Stored data entries:

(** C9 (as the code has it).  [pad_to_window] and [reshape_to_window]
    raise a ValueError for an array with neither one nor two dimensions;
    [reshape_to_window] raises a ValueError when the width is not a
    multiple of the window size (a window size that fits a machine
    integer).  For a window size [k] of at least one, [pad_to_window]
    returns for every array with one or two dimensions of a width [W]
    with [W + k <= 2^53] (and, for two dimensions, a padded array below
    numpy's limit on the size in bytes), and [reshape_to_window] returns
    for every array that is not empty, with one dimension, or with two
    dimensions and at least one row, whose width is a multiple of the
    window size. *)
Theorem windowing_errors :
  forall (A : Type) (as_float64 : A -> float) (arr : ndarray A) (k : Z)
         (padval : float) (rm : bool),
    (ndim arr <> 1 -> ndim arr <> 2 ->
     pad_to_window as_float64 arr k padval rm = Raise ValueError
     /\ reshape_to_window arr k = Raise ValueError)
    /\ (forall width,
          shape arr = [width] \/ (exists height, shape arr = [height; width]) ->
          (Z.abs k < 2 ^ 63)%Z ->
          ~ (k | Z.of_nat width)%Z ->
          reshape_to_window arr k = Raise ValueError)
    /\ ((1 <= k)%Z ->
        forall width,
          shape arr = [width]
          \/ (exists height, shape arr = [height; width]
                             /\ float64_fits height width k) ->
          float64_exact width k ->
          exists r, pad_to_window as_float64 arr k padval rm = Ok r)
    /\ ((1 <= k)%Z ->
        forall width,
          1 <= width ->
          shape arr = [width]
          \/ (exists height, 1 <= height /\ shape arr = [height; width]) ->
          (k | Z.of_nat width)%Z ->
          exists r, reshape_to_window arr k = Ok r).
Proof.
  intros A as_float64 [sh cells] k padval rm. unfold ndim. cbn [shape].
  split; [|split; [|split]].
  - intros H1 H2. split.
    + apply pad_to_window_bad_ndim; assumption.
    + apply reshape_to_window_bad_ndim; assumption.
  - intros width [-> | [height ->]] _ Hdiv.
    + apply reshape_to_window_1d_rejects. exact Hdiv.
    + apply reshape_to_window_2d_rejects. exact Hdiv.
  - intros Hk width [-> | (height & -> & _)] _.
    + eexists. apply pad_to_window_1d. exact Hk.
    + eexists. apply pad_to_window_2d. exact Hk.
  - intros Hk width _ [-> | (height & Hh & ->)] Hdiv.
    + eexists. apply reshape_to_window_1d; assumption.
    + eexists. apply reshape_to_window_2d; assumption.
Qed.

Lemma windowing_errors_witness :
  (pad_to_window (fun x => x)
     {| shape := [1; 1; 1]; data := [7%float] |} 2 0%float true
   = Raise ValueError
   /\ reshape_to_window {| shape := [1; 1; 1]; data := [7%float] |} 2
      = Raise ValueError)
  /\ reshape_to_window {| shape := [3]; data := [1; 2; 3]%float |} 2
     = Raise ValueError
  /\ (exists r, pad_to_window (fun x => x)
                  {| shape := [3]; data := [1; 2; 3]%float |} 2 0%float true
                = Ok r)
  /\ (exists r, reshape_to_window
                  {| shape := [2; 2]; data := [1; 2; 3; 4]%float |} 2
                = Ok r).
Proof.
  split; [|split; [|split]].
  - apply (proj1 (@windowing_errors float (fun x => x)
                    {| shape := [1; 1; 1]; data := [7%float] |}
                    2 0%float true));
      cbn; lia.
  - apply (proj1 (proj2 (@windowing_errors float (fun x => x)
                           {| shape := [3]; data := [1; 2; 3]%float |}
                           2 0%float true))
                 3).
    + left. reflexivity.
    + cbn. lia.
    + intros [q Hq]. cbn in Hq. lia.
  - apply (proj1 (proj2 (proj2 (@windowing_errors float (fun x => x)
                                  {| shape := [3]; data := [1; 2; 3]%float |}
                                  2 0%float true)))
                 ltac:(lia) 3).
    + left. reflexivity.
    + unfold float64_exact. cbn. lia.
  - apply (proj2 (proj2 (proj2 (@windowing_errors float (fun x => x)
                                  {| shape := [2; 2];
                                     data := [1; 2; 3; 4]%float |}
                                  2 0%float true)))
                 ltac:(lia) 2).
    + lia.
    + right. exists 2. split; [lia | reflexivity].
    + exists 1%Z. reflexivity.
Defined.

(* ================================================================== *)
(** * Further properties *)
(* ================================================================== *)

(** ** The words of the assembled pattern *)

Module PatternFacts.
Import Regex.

### What is being asked
Start with the line above that contains "intros A as_float64" and end with the line that contains "ltac:(lia) 2).". Write out those lines exactly, and only those.

### Result of the exercise
  intros A as_float64 [sh cells] k padval rm. unfold ndim. cbn [shape].
  split; [|split; [|split]].
  - intros H1 H2. split.
    + apply pad_to_window_bad_ndim; assumption.
    + apply reshape_to_window_bad_ndim; assumption.
  - intros width [-> | [height ->]] _ Hdiv.
    + apply reshape_to_window_1d_rejects. exact Hdiv.
    + apply reshape_to_window_2d_rejects. exact Hdiv.
  - intros Hk width [-> | (height & -> & _)] _.
    + eexists. apply pad_to_window_1d. exact Hk.
    + eexists. apply pad_to_window_2d. exact Hk.
  - intros Hk width _ [-> | (height & Hh & ->)] Hdiv.
    + eexists. apply reshape_to_window_1d; assumption.
    + eexists. apply reshape_to_window_2d; assumption.
Qed.

Lemma windowing_errors_witness :
  (pad_to_window (fun x => x)
     {| shape := [1; 1; 1]; data := [7%float] |} 2 0%float true
   = Raise ValueError
   /\ reshape_to_window {| shape := [1; 1; 1]; data := [7%float] |} 2
      = Raise ValueError)
  /\ reshape_to_window {| shape := [3]; data := [1; 2; 3]%float |} 2
     = Raise ValueError
  /\ (exists r, pad_to_window (fun x => x)
                  {| shape := [3]; data := [1; 2; 3]%float |} 2 0%float true
                = Ok r)
  /\ (exists r, reshape_to_window
                  {| shape := [2; 2]; data := [1; 2; 3; 4]%float |} 2
                = Ok r).
Proof.
  split; [|split; [|split]].
  - apply (proj1 (@windowing_errors float (fun x => x)
                    {| shape := [1; 1; 1]; data := [7%float] |}
                    2 0%float true));
      cbn; lia.
  - apply (proj1 (proj2 (@windowing_errors float (fun x => x)
                           {| shape := [3]; data := [1; 2; 3]%float |}
                           2 0%float true))
                 3).
    + left. reflexivity.
    + cbn. lia.
    + intros [q Hq]. cbn in Hq. lia.
  - apply (proj1 (proj2 (proj2 (@windowing_errors float (fun x => x)
                                  {| shape := [3]; data := [1; 2; 3]%float |}
                                  2 0%float true)))
                 ltac:(lia) 3).
    + left. reflexivity.
    + unfold float64_exact. cbn. lia.
  - apply (proj2 (proj2 (proj2 (@windowing_errors float (fun x => x)
                                  {| shape := [2; 2];
                                     data := [1; 2; 3; 4]%float |}
                                  2 0%float true)))
                 ltac:(lia) 2).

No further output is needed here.